___ INPUT FOR THIS TASK
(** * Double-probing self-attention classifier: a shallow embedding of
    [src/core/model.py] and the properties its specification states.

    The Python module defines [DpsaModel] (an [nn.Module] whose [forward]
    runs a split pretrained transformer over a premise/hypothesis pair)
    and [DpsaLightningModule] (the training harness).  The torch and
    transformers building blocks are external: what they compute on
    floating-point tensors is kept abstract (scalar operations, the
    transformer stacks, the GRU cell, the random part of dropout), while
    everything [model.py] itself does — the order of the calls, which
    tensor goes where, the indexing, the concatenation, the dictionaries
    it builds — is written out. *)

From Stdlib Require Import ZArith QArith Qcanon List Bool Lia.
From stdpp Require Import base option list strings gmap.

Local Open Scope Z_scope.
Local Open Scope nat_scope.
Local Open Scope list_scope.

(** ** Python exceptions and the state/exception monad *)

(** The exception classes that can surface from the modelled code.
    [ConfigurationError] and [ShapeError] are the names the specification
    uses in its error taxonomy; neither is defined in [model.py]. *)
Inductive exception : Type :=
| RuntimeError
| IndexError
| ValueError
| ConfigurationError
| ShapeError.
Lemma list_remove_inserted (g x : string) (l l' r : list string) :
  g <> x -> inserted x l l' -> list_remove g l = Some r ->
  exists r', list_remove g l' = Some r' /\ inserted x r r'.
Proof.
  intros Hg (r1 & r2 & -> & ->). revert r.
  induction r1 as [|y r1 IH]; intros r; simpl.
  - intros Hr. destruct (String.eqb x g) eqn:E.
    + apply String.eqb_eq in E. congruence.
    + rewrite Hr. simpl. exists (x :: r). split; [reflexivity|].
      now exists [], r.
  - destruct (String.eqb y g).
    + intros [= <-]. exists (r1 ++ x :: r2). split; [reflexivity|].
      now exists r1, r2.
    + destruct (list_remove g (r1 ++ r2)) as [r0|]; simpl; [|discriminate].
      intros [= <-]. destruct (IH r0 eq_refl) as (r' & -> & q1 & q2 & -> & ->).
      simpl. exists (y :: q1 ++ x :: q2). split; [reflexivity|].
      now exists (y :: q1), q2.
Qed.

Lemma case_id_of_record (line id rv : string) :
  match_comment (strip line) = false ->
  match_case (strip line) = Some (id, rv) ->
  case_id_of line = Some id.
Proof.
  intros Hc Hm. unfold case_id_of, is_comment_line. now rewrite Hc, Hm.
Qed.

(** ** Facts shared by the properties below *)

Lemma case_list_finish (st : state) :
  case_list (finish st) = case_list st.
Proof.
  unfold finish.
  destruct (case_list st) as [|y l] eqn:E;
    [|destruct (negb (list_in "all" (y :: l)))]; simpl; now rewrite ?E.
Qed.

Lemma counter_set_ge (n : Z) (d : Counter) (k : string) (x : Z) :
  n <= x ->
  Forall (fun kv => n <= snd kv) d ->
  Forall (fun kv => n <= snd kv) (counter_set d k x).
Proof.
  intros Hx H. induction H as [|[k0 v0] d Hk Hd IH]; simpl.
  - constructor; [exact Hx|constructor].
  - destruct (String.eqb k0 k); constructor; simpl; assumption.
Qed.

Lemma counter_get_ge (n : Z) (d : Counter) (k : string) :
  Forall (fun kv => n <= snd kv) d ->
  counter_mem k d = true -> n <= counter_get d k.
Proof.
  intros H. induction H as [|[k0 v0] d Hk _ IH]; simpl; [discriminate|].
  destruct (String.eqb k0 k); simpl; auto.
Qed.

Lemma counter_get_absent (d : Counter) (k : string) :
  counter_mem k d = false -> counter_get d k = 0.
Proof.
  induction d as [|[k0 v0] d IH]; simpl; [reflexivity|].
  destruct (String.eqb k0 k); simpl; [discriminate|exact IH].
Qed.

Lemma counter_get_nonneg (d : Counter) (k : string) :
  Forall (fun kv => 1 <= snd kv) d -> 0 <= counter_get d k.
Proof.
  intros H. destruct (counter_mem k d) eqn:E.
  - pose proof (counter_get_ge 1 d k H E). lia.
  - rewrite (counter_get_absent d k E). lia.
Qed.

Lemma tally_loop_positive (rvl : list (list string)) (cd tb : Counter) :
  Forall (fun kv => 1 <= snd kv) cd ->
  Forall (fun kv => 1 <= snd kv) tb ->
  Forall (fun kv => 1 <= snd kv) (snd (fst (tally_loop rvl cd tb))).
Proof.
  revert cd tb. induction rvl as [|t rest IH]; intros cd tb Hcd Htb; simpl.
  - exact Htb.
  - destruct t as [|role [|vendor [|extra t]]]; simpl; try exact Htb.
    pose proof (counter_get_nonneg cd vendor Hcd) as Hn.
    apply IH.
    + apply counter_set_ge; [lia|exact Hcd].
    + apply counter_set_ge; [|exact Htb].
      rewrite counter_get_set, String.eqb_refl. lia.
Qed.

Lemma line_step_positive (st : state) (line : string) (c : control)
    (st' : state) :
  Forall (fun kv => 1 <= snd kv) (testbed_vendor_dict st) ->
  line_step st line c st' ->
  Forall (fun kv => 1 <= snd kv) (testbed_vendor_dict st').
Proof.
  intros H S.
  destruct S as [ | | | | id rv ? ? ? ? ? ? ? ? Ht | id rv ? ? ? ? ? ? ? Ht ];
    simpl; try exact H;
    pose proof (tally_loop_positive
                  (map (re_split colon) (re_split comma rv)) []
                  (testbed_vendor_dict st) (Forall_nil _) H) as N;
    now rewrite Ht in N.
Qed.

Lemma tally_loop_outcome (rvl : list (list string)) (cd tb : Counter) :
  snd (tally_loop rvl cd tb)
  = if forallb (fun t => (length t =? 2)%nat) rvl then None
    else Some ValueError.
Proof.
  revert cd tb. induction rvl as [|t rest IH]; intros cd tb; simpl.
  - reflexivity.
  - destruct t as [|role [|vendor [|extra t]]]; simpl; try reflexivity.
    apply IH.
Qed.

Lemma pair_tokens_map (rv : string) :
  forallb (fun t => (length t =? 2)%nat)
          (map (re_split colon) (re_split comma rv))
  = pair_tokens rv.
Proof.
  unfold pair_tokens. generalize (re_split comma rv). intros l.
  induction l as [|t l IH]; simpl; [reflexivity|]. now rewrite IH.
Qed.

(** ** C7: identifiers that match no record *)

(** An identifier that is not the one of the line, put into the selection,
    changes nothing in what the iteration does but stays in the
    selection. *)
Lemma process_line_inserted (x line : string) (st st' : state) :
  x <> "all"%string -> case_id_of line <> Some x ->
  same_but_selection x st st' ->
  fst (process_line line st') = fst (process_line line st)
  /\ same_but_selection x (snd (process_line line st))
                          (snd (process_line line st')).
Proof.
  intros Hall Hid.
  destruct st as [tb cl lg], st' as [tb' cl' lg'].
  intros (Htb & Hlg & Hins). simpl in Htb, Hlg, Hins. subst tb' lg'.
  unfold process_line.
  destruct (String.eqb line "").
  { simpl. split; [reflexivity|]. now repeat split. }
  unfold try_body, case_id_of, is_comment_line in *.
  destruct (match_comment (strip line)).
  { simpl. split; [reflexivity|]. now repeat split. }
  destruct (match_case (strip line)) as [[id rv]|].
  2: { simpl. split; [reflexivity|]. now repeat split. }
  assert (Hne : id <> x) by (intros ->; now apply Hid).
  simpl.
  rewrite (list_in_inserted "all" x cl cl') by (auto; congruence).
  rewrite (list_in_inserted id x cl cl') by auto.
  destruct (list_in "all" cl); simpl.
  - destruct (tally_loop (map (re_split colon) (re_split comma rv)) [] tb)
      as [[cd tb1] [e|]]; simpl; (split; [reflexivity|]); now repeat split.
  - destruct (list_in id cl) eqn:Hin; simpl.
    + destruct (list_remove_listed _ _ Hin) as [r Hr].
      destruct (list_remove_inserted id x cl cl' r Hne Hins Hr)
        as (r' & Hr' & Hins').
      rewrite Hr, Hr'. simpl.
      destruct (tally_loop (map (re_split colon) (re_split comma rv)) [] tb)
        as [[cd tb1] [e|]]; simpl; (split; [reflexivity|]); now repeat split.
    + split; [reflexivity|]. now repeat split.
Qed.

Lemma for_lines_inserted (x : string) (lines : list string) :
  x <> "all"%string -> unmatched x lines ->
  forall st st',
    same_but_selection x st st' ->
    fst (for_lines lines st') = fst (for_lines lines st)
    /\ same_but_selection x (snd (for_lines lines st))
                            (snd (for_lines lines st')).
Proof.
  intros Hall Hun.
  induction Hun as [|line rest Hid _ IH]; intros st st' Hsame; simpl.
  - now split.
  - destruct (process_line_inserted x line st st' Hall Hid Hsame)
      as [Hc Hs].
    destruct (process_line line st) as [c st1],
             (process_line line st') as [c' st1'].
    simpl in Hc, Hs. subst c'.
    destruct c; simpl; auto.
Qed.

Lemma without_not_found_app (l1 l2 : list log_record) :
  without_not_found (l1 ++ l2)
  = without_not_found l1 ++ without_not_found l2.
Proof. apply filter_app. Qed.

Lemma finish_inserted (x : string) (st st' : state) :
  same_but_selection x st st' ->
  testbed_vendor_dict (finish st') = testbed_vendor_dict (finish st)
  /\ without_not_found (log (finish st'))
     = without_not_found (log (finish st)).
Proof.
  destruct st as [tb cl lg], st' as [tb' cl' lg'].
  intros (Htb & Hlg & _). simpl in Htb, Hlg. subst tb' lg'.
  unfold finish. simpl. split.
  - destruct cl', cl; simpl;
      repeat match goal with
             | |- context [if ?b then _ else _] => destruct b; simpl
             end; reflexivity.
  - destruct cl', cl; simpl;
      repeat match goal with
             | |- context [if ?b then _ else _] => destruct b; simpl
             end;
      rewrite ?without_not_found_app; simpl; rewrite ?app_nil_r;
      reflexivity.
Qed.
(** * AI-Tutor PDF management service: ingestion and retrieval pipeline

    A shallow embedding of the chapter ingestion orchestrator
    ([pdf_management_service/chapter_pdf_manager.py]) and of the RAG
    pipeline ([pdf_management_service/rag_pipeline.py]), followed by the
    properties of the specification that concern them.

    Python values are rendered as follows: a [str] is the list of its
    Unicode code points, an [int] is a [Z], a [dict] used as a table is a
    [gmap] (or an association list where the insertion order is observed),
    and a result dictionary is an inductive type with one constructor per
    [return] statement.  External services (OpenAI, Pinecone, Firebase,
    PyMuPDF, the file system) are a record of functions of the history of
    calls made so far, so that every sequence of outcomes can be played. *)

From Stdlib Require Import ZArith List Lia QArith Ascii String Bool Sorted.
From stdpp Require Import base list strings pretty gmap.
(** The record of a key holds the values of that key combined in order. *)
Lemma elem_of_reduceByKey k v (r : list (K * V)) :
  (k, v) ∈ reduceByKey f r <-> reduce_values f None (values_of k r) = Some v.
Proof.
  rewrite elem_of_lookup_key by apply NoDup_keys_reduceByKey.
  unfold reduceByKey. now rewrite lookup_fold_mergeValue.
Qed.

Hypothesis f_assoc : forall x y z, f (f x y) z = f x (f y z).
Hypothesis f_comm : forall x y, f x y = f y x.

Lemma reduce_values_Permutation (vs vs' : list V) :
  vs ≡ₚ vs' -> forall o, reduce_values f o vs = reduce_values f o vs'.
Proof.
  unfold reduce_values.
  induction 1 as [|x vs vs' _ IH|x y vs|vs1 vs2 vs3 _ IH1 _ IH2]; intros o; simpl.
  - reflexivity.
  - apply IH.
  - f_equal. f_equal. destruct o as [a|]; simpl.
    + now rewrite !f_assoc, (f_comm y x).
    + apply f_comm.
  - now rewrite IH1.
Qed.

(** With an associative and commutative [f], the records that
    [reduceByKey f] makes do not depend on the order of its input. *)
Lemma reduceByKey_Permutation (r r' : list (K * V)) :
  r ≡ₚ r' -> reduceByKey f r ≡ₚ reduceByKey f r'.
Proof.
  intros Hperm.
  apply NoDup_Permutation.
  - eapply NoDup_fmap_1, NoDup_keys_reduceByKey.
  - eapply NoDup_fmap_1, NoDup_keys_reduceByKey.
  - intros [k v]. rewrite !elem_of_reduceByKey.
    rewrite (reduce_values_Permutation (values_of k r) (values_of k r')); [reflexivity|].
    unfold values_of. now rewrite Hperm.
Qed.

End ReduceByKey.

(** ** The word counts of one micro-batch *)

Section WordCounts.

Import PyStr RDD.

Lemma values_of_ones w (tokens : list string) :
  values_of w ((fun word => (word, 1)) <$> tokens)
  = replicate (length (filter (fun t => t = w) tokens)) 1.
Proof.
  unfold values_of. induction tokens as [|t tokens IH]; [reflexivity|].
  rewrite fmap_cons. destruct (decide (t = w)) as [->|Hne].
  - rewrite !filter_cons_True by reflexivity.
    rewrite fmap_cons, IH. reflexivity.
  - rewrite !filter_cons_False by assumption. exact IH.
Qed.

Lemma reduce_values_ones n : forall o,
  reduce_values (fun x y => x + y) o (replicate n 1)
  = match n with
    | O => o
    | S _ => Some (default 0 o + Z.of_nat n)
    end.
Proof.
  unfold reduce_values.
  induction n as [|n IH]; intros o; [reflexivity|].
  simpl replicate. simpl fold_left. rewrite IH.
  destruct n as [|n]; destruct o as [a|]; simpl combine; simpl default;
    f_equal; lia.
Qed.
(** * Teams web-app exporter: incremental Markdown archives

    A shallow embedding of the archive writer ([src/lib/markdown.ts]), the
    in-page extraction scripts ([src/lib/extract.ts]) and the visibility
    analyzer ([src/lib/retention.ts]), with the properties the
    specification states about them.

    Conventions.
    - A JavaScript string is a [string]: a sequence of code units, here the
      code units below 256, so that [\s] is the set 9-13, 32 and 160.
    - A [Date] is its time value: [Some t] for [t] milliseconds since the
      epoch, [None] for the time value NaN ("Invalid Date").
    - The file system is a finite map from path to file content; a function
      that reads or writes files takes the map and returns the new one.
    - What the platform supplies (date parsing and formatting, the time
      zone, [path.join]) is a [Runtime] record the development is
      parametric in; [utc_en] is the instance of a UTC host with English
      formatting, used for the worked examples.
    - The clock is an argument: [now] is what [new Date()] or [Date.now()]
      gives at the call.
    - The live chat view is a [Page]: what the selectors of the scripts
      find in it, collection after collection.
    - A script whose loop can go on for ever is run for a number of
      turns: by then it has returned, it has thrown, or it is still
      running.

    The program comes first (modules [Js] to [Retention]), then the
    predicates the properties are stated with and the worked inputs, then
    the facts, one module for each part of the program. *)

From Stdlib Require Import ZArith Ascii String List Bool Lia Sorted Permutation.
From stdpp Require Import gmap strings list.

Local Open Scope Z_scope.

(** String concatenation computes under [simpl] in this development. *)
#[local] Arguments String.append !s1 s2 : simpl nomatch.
______
**WHAT YOU NEED TO DO:** Only the lines containing the string "Stdlib" are needed; pull them out of the records.

**PROBLEM SOLUTION:**
From Stdlib Require Import ZArith QArith Qcanon List Bool Lia.
From Stdlib Require Import ZArith List Lia QArith Ascii String Bool Sorted.
From Stdlib Require Import ZArith Ascii String List Bool Lia Sorted Permutation.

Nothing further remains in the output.